My favorite model has improved but has it improved for me? A perspective on forecast evaluation and verification

Correia, James; Correia, James

The goal of NWP forecast evaluation and verification is to assess what forecast characteristics match well to observations. The hope is that metrics combined with user experiences can help guide forecast model improvement. Measuring that improvement over different time periods, say different years, is tricky because the events that occur may not be similar, occur at the same frequency, or the event types may change. This can be exacerbated if you consider the frequency of rare events, such as with extreme precipitation forecasts. For extreme precipitation forecasting, vaguely defined here as events greater than 1”, the events may be rare in terms of days per year and also in terms of aerial coverage and location. More events at smaller scales is a smaller target than fewer, larger events.
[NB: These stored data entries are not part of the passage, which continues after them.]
(* ===== verification/HistoryLookupProps.v ===== *)
(** * The conversation log: lookups, the properties *)
From Stdlib Require Import Ascii String ZArith Lia.
From stdpp Require Import prelude gmap strings list sorting.
From S2P Require Import Prelude Utf8 Strconv Conversations History HistoryProps HistoryAppend HistoryRead HistoryLookup.
From S2P Require Import HistoryLookupInv.

Module HistoryLookupProps.
Import Utf8 Strconv History HistoryProps HistoryAppend HistoryRead HistoryLookup HistoryLookupInv.

Local Open Scope Z_scope.
Local Open Scope pyry_scope.

Section store.
Context (enc : Entry -> option bytes) (dec : bytes -> option Entry).
Context (json_valid : bytes -> bool) (header_ok : bytes -> bool) (canon : Entry -> Entry).
Context (maxb : Z) (convID : string).
Context (cost : list segEntry -> Z) (Hcost : forall es, 0 <= cost es).
Context (Henc : forall e l, enc e = Some l -> (newline ∉ l) /\ dec l = Some (canon e)).
Context (Hcanon : forall e, ID (canon e) = ID e /\ displayableEntry (canon e) = displayableEntry e).
Context (Hheader : header_ok header = true).
#[local] Abbreviation decoded := (decoded dec header_ok).
#[local] Abbreviation file_ok := (file_ok dec header_ok maxb).
#[local] Abbreviation store_ok := (store_ok dec header_ok maxb).
#[local] Abbreviation lookup_ok := (lookup_ok dec header_ok maxb convID).
#[local] Abbreviation file_first := (file_first dec header_ok).

(** The part of the invariant about recorded bounds. *)
Definition bounds_ok (fs : files) (m : gmap Z lookupBound) : Prop :=
  forall n b, m !! n = Some b ->
    exists d, (n, d) ∈ fs /\ 0 <= lb_size b <= Z.of_nat (length d)
      /\ lb_firstID b = first_id (decoded (take (Z.to_nat (lb_size b)) d)).

Definition fresh_active (c : convLog) : Prop :=
  cl_segBytes c < maxb -> forall b, cl_lookupBounds c !! cl_seg c = Some b -> lb_size b = cl_segBytes c.

Definition cached_ok (fs : files) (cache : segmentCache) : Prop :=
  forall k e, sc_items cache !! k = Some e -> ck_convID k = convID ->
    exists d, (ck_segment k, d) ∈ fs /\ 0 <= ck_size k <= Z.of_nat (length d)
      /\ cs_entries e = decoded (take (Z.to_nat (ck_size k)) d).

Lemma lookup_ok_parts fs c cache :
  lookup_ok fs c cache <->
  bounds_ok fs (cl_lookupBounds c) /\ (cl_loaded c = true -> fresh_active c) /\ cache_wf cache /\ cached_ok fs cache.
Proof. split; [intros [H1 H2 H3 H4]; done|intros (H1 & H2 & H3 & H4); by constructor]. Qed.

Lemma bounds_ok_insert fs m f first :
  f ∈ fs -> first = file_first f -> bounds_ok fs m ->
  bounds_ok fs (<[f.1 := LookupBound first (Z.of_nat (length f.2)) false]> m).
Proof.
  intros Hf -> Hm n b [(<- & <-)|(_ & Hb)]%lookup_insert_Some; [|by apply Hm]. exists f.2. cbn.
  split; [by destruct f|]. split; [lia|]. by rewrite take_ge by lia.
Qed.

(** Files that only grow. *)
Definition grows (fs fs' : files) : Prop := forall n d, (n, d) ∈ fs -> exists x, (n, d ++ x) ∈ fs'.

Lemma bounds_grow fs fs' m : grows fs fs' -> bounds_ok fs m -> bounds_ok fs' m.
Proof.
  intros Hg Hm n b Hb. destruct (Hm n b Hb) as (d & Hd & Hsz & ->). destruct (Hg n d Hd) as [x Hx].
  exists (d ++ x). split; [done|]. rewrite length_app, take_app_le by lia. split; [lia|done].
Qed.

Lemma cached_grow fs fs' cache : grows fs fs' -> cached_ok fs cache -> cached_ok fs' cache.
Proof.
  intros Hg Hm k e Hk Hc. destruct (Hm k e Hk Hc) as (d & Hd & Hsz & ->). destruct (Hg _ _ Hd) as [x Hx].
  exists (d ++ x). split; [done|]. rewrite length_app, take_app_le by lia. split; [lia|done].
Qed.

Lemma target_grows fresh fs fs0 n d buf l x :
  target dec header_ok fresh fs fs0 n d buf l -> grows fs (fs0 ++ [(n, d ++ x)]).
Proof.
  intros Ht n' d' Hin. destruct fresh; destruct Ht as (-> & _).
  - exists []. rewrite app_nil_r. apply elem_of_app. by left.
  - apply elem_of_app in Hin as [Hin|Hin]; [exists []; rewrite app_nil_r; apply elem_of_app; by left|].
    apply list_elem_of_singleton in Hin as [= -> ->]. exists x. apply elem_of_app. right. by left.
Qed.

(** ** Loading *)

Lemma load_loop_bounds v fs0 fs (top : bool) c c' r :
  numbered fs0 -> Forall file_ok fs0 -> fs `prefix_of` fs0 -> bounds_ok fs0 (cl_lookupBounds c) ->
  (if top then fs = [] -> fresh_active c
   else fresh_active c /\ Forall (fun f => f.1 < cl_seg c) fs) ->
  load_loop dec header_ok v maxb (dir_of fs0) (ref_of <$> reverse fs) top c = (c', r) ->
  bounds_ok fs0 (cl_lookupBounds c') /\ (r = inl () -> fresh_active c').
Proof.
  intros Hn Hok. revert top c. induction fs as [|f fs IH] using rev_ind; intros top c Hpre Hb Ha.
  { cbn. intros [= <- <-]. split; [done|]. intros _. destruct top; [by apply Ha|apply Ha]. }
  assert (f ∈ fs0) as Hf by (destruct Hpre as [x ->]; set_solver).
  assert (fs `prefix_of` fs0) as Hpre' by (by etrans; [by apply prefix_app_r|]).
  assert (Forall (fun g => g.1 < f.1) fs) as Hlt.
  { destruct Hpre as [x Heq]. destruct f as [n d]. apply (numbered_last fs n d).
    destruct Hn as [Hs Hr]. rewrite Heq, !fmap_app in Hs. rewrite Heq in Hr. apply Forall_app in Hr as [Hr _].
    apply sorted_app in Hs as (Hs & _ & _). rewrite <- fmap_app in Hs. done. }
  rewrite reverse_snoc, fmap_cons. cbn [load_loop]. cbn [ref_of sr_name sr_num].
  assert (file_ok f) as Hfok by (rewrite Forall_forall in Hok; by apply Hok).
  rewrite read_file by done. destruct (e_readable _ _).
  2: { intros [= <- <-]. done. }
  pose proof Hfok as [(es & complete & Hdec) _]. rewrite Hdec. cbv zeta.
  set (first := match head es with Some e => _ | None => _ end).
  assert (first = file_first f) as Hfirst.
  { unfold HistoryLookupInv.file_first, HistoryAppend.decoded. rewrite Hdec. subst first. by destruct es. }
  set (c1 := if top then _ else _).
  assert (bounds_ok fs0 (cl_lookupBounds c1)) as Hb1
    by (subst c1; destruct top; cbn; by apply bounds_ok_insert).
  assert (fresh_active c1 /\ Forall (fun g => g.1 < cl_seg c1) fs) as [Hf1 Hl1].
  { subst c1. destruct top; cbn.
    - split; [|done]. intros Hlt' b Hb'. cbn in *. rewrite lookup_insert_eq in Hb'. injection Hb' as <-.
      destruct complete; [done|lia].
    - destruct Ha as [Ha Hall]. apply Forall_app in Hall as [Hall Hfl]. apply Forall_cons in Hfl as [Hfl _].
      split; [|done]. intros Hlt' b Hb'. cbn in *. rewrite lookup_insert_ne in Hb' by lia. by apply Ha. }
  destruct (last es).
  - intros [= <- <-]. split; [done|]. intros _. done.
  - by apply IH.
Qed.

Lemma load_bounds v k fs c c' r :
  store_ok k fs c -> bounds_ok fs (cl_lookupBounds c) -> (cl_loaded c = true -> fresh_active c) ->
  load dec header_ok v maxb (dir_of fs) c = (c', r) ->
  bounds_ok fs (cl_lookupBounds c') /\ (cl_loaded c' = true -> fresh_active c').
Proof.
  intros Hs Hb Ha. unfold load. destruct (cl_loaded c) eqn:Hl.
  { intros [= <- <-]. by rewrite Hl. }
  destruct (e_list v); [|intros [= <- <-]; cbn; by rewrite Hl]. cbn [negb].
  rewrite listSegments_dir_of, <- fmap_reverse by apply Hs. cbv zeta. set (c1 := set_lastID 0 _).
  assert (cl_loaded c1 = false /\ cl_lookupBounds c1 = cl_lookupBounds c) as [Hl1 Hb1] by (subst c1; by destruct (cl_syncDone _)).
  destruct (load_loop _ _ _ _ _ _ _ _) as [c2 r2] eqn:Hloop.
  pose proof (load_loop_loaded dec header_ok maxb v (dir_of fs) (ref_of <$> reverse fs) true c1) as Hll.
  rewrite Hloop in Hll. cbn [fst] in Hll.
  destruct (load_loop_bounds v fs fs true c1 c2 r2) as [Hb2 Ha2]; [apply Hs|apply Hs|done|by rewrite Hb1| |done|].
  { intros -> _ b Hb'. rewrite Hb1 in Hb'. destruct (Hb _ _ Hb') as (d & Hd & _). by apply elem_of_nil in Hd. }
  destruct r2 as [[]|err]; intros [= <- <-]; cbn.
  - split; [done|]. intros _. by apply Ha2.
  - split; [done|]. rewrite Hll, Hl1. done.
Qed.

(** ** Appending *)

Lemma ids_file_first k fs c f : store_ok k fs c -> f ∈ fs -> file_first f = 0 <-> decoded f.2 = [].
Proof. intros Hs. apply file_first_pos, Hs. Qed.

(** The recorded bound after an append is that of the grown file. *)
Lemma appended_bounds k fresh fs fs0 n d buf l e c :
  store_ok k fs c -> bounds_ok fs (cl_lookupBounds c) -> fresh_active c ->
  target dec header_ok fresh fs fs0 n d buf l -> numbered (fs0 ++ [(n, d)]) -> enc e = Some l ->
  (n = cl_seg c -> cl_segBytes c < maxb) ->
  (if fresh then n <> cl_seg c else n = cl_seg c /\ cl_segBytes c = Z.of_nat (length d)) ->
  let c' := appended c e n (Z.of_nat (length buf)) in
  bounds_ok (fs0 ++ [(n, d ++ buf)]) (cl_lookupBounds c') /\ fresh_active c'.
Proof.
  intros Hs Hb Ha Ht Hn He Hact Hseg. cbn zeta.
  destruct (decode_grow enc dec header_ok canon Henc Hheader _ _ _ _ _ _ _ _ (length buf) Ht He) as (extra & complete & Hdec & Hex & Hfull).
  destruct (Hfull (le_n _)) as [_ Hne]. rewrite firstn_all in Hdec. destruct Hex as [?|[off Hex]]; [done|].
  set (F := (n, d ++ buf)). assert (F ∈ fs0 ++ [F]) as HF by (apply elem_of_app; right; by left).
  assert (file_first F = match decoded d with [] => ID e | x :: _ => ID (se_entry x) end) as Hfirst.
  { unfold HistoryLookupInv.file_first, F. cbn [snd]. unfold HistoryAppend.decoded at 1. rewrite Hdec, Hex.
    destruct (decoded d); [|done]. cbn. apply Hcanon. }
  assert (bounds_ok (fs0 ++ [F]) (cl_lookupBounds c)) as Hb' by (eapply bounds_grow; [by eapply target_grows|done]).
  destruct fresh.
  - destruct Ht as (-> & -> & ->). unfold appended. rewrite (proj2 (Z.eqb_neq _ _) Hseg). cbn [negb].
    assert (length F.2 = length (segmentHeaderLine ++ l ++ [newline])) as HL by done.
    split; [|intros _ b Hbb; cbn in Hbb; rewrite lookup_insert_eq in Hbb; by injection Hbb as <-].
    cbn [cl_lookupBounds set_active rememberLookupBound].
    pose proof (bounds_ok_insert _ (cl_lookupBounds c) F (ID e) HF ltac:(by rewrite Hfirst) Hb') as Hins.
    destruct (displayableEntry e); exact Hins.
  - destruct Hseg as [-> Hsz]. specialize (Hact eq_refl). unfold appended. rewrite Z.eqb_refl. cbn [negb].
    destruct (cl_lookupBounds c !! cl_seg c) as [b|] eqn:Hbs.
    + pose proof (Ha Hact b Hbs) as Hlb. destruct (Hb _ _ Hbs) as (d0 & Hd0 & _ & Hf0).
      assert (file_first (cl_seg c, d) = lb_firstID b /\ (cl_seg c, d) ∈ fs) as [Hfb Hin].
      { destruct Ht as (-> & _). assert ((cl_seg c, d) ∈ fs0 ++ [(cl_seg c, d)]) as Hin by (apply elem_of_app; right; by left).
        pose proof (numbered_fst _ _ _ Hn Hd0 Hin eq_refl) as [= ->].
        split; [|done]. rewrite Hf0, Hlb, Hsz, take_ge by lia. done. }
      assert ((if lb_firstID b =? 0 then ID e else lb_firstID b) = file_first F) as Hnew.
      { rewrite Hfirst, <- Hfb. pose proof (ids_file_first k fs c (cl_seg c, d) Hs Hin) as Hz. cbn [snd] in Hz.
        unfold HistoryLookupInv.file_first, first_id in Hz |- *. cbn [snd] in Hz |- *. destruct (decoded d) as [|x xs]; [done|].
        destruct (Z.eqb_spec (ID (se_entry x)) 0); [|done]. by apply Hz in e0. }
      assert (cl_segBytes c + Z.of_nat (length buf) = Z.of_nat (length F.2)) as Hlen
        by (cbn; rewrite length_app; lia).
      split; [|intros _ b' Hbb; destruct (displayableEntry e); cbn in Hbb; rewrite lookup_insert_eq in Hbb; by injection Hbb as <-].
      pose proof (bounds_ok_insert _ (cl_lookupBounds c) F _ HF Hnew Hb') as Hins. rewrite <- Hlen in Hins.
      destruct (displayableEntry e); exact Hins.
    + split; [by destruct (displayableEntry e)|]. intros _ b' Hbb. destruct (displayableEntry e); cbn in Hbb; congruence.
Qed.

Lemma lookup_ok_load v k fs c cache c' r :
  store_ok k fs c -> lookup_ok fs c cache -> load dec header_ok v maxb (dir_of fs) c = (c', r) -> lookup_ok fs c' cache.
Proof.
  intros Hs (H1 & H2 & H3 & H4)%lookup_ok_parts Hl. apply lookup_ok_parts. destruct (load_bounds _ _ _ _ _ _ Hs H1 H2 Hl). done.
Qed.

Lemma lookup_ok_case v k fs typ payload ts session shown c cache fs' c' r :
  store_ok k fs c -> lookup_ok fs c cache ->
  append_case enc dec header_ok maxb v k fs typ payload ts session shown c fs' c' r -> lookup_ok fs' c' cache.
Proof.
  intros Hs Hok Hcase. pose proof Hok as (H1 & H2 & H3 & H4)%lookup_ok_parts.
  destruct Hcase as [err|err|fresh fs0 n d buf l e j err Hw _ _|fresh fs0 n d buf l e Hw Hld _]; [done| | |];
    apply lookup_ok_parts; [done| |].
  - pose proof (target_grows _ _ _ _ _ _ _ (take j buf) (wr_target _ _ _ _ _ _ _ _ _ _ _ _ _ _ Hw)) as Hg.
    split; [by eapply bounds_grow|]. split; [done|]. split; [done|by eapply cached_grow].
  - pose proof (target_grows _ _ _ _ _ _ _ buf (wr_target _ _ _ _ _ _ _ _ _ _ _ _ _ _ Hw)) as Hg.
    destruct Hw as [Ht Hn _ He _ _ Hact Hseg].
    destruct (appended_bounds k fresh fs fs0 n d buf l e c Hs H1 (H2 Hld) Ht Hn He Hact Hseg) as [Hb Ha].
    split; [done|]. split; [done|]. split; [done|by eapply cached_grow].
Qed.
Yet it is these larger events that may contribute more to forecast skill than the everyday, smaller events that forecasters have to contend with.

Here we look to perform an “idealized” experiment using observational MRMS 6 hour precipitation objects wherein we can assess object sizes at different thresholds and years, looking at how their size could contribute to standard contingency table metrics like Critical Success Index (i.e. given a perfect forecast, how do individual objects contribute to the CSI). We can then compare with model forecast object distributions to do the same. From there we can see how these events are distributed in time to understand how a score such as CSI is achieved relative to the sample size of days. In this way, forecasters can see just how important some events or event days are and make a connection between the scores and their perception of model quality. Ultimately we hope to provide perspective on notions of model quality via verification and their everyday use by forecasters.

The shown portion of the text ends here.